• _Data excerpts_

(* ===== verification/Rsa.v ===== *)
(** * Rsa: signatures and encryption with RSA

    The RSA functions of web-crypto/src/lib.rs: PKCS 1 version 1.5, OAEP and PSS, on the numbers
    of [BigUInt] and the powers of [Montgomery].  A hash function and the length of its values
    are parameters of those that take them.  A key whose modulus is even fails an assertion; the
    theorems say when. *)

From Stdlib Require String.
From S2P Require Import Prelude Bytes Bits Arrays BigUInt Montgomery.

Local Open Scope Z_scope.
Local Open Scope cruft_scope.

(** ** The primitives *)

Definition timing_safe_equal (a b : list Z) : bool :=
  if negb (length a =? length b)%nat then false
  else foldl (λ diff xy, Z.lor diff (Z.lxor xy.1 xy.2)) 0 (zip a b) =? 0.

Definition rsaep (n e m : list Z) : fallible (list Z) string :=
  match cmp m n with
  | Lt => r <-! mod_pow_mont m e n; Ret (Ok r)
  | _ => Ret (Err "RSAEP: message representative out of range")
  end.

Definition rsadp (n d c : list Z) : fallible (list Z) string :=
  match cmp c n with
  | Lt => r <-! mod_pow_mont c d n; Ret (Ok r)
  | _ => Ret (Err "RSADP: ciphertext representative out of range")
  end.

• _WHAT TO WORK ON_
Filter the records above for lines containing the word "length", and copy those lines.

• _YOUR SOLUTION_
    of [BigUInt] and the powers of [Montgomery].  A hash function and the length of its values
  if negb (length a =? length b)%nat then false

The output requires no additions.